If the bacterial infection was not the primary cause, but just a superficial trigger, then surely one should be more focussed on why an infection or virus should be a trigger in some people and not others in developing 'M.E.'? One may arbitrarily attribute this to genetics (and assume there are no other factors), or one could look at other factors that affect the immune system health and mitochondrial efficiency - in those that develop 'M.E.' after these bacterial episodes, and those that developed 'M.E.' through a different medical history, and those that do 'have M.E.'; and perhaps even those that 'just' have Post Viral Fatigue (PVFS) occasionally.

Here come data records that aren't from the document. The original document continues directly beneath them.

(* ===== verification/Dns.v ===== *)
(** * Names in DNS messages ([ircd_reslib.c])

    A name in a message is a sequence of labels, each with its length before
    it, ended by an empty label or by a pointer to the rest of the name, which
    is elsewhere in the message.  [irc_ns_name_unpack] follows the pointers and
    [irc_ns_name_pack] makes them; [irc_ns_name_ntop] and [irc_ns_name_pton]
    convert between labels and text.

    A message is the list of the bytes of its buffer, of which the first [eom]
    are the message; a pointer into it is an index.  The outer [option] of a
    result is a read or a write outside of a buffer, the inner one the result
    -1. *)
From S2P Require Import Prelude Chattr Strings IpText Ddb DdbFile.
From stdpp Require Import options.
Local Open Scope Z_scope.
Local Open Scope ircd_scope.

Definition NS_CMPRSFLGS : Z := 0xc0.
Definition NS_TYPE_ELT : Z := 0x40.
Definition DNS_LABELTYPE_BITSTRING : Z := 0x41.
Definition NS_MAXCDNAME : nat := 255.

Definition flags (c : ascii) : Z := Z.land (code c) NS_CMPRSFLGS.
Definition byte_len (c : ascii) : nat := Z.to_nat (code c).

Definition special (c : ascii) : bool :=
  bool_decide (code c ∈ [0x22; 0x2E; 0x3B; 0x5C; 0x28; 0x29; 0x40; 0x24]).
Definition printable (c : ascii) : bool := (0x20 <? code c) && (code c <? 0x7f).
Definition mklower (c : ascii) : ascii := if (0x41 <=? code c) && (code c <=? 0x5A) then chr (code c + 0x20) else c.

(** The length of a label; a bit string has its number of bits in the byte
    after its type. *)
Definition labellen (buf : list ascii) (lp : nat) : option (option nat) :=
  l ← buf !! lp;
  if flags l =? NS_CMPRSFLGS then Some None
  else if flags l =? NS_TYPE_ELT then
    if code l =? DNS_LABELTYPE_BITSTRING then
      b ← buf !! S lp;
      let bitlen := if code b =? 0 then 256 else code b in
      Some (Some (Z.to_nat ((bitlen + 7) / 8 + 1)))
    else Some None
  else Some (Some (byte_len l)).

(** [n] bytes from [p], all of them in the buffer. *)
Definition bytes (buf : list ascii) (p n : nat) : option (list ascii) :=
  if (p + n <=? length buf)%nat then Some (take n (drop p buf)) else None.

(** *** Unpacking *)
Definition target (n b : ascii) : nat := Z.to_nat (Z.lor (Z.shiftl (Z.land (code n) 0x3f) 8) (code b)).
(* ===== verification/Dnspack.v ===== *)
(** * Packing names and making queries ([ircd_reslib.c])

    [irc_ns_name_pack] writes the labels of a name after what a message
    already holds, or a pointer to a name that is there and that
    [irc_dn_find] finds; [irc_res_mkquery] makes the query that the resolver
    sends.  [packed] says what such a name is in the message, and the theorems
    that the functions of [Dns] read it back. *)
From S2P Require Import Prelude Chattr Strings IpText Ddb DdbFile Dns.
From stdpp Require Import options.
Local Open Scope Z_scope.
Local Open Scope ircd_scope.


(** *** From labels to a message

    [m] is what the message holds so far, the name to be written after it;
    [ptrs] are the places of the names in it that may be pointed to. *)
Inductive found := Match | Mismatch | Illegal.

(** The characters of a label, here and in the message; the result is whether
    they are the same, and what follows here. *)
Fixpoint same_chars (n : nat) (m dn : list ascii) (cp : nat) : option (option (list ascii)) :=
  match n with
  | O => Some (Some dn)
  | S n =>
      match dn with
      | [] => None
      | d :: dn => c ← m !! cp; if mklower d =c mklower c then same_chars n m dn (S cp) else Some None
      end
  end.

Compare these people's lifestyles (stress, diet etc. over many years), endocrine systems, mitochondrial efficiency, the presence and levels of mitochondrial co-factors, mineral and B-vitamin levels, appearance of their red and white blood cells, any signs of oxidative damage, the cell membrane fluidity, the amount of partial detoxification products blocking the mitochondrial membranes, the level of toxins in the blood and tissues etc. Perhaps even compare these factors before and after the bacterial infection, in those who did and didn't develop 'full blown M.E.' and also those somewhere in between (i.e. PVFS). Ideally one would monitor these factors over a period of many years.

Clearly there are many factors to consider, and assuming that genes predispose one to 'CFS' or 'M.E.' would probably be foolish and stop one examining environmental, toxicological, psychological and dietary factors that may actually be the primary cause. Of course, scientists and researchers do not like 'messy' problems and like to indentify a single 'cause', and assume they are working with control groups when in fact they are not as there are so many other factors in play that they are not considering. They do not also like to consider the magnitude of health problems amongst the majority of the population and what indeed constitutes a 'healthy body'. Attitributing genetics to the cause of CFS is a little like saying that because you are short sighted you will invariably have a car accident; or because you are skinny, you will invariably drown. There are many layers of potentially incorrect assumptions here. I am all for genetic research into 'M.E.', but as long as it is done in a scientific manner, and taking many other factors into consideration, and done with some basic understanding of cellular health and biochemistry. To not do so is to waste money and the opportunity for actually usable research.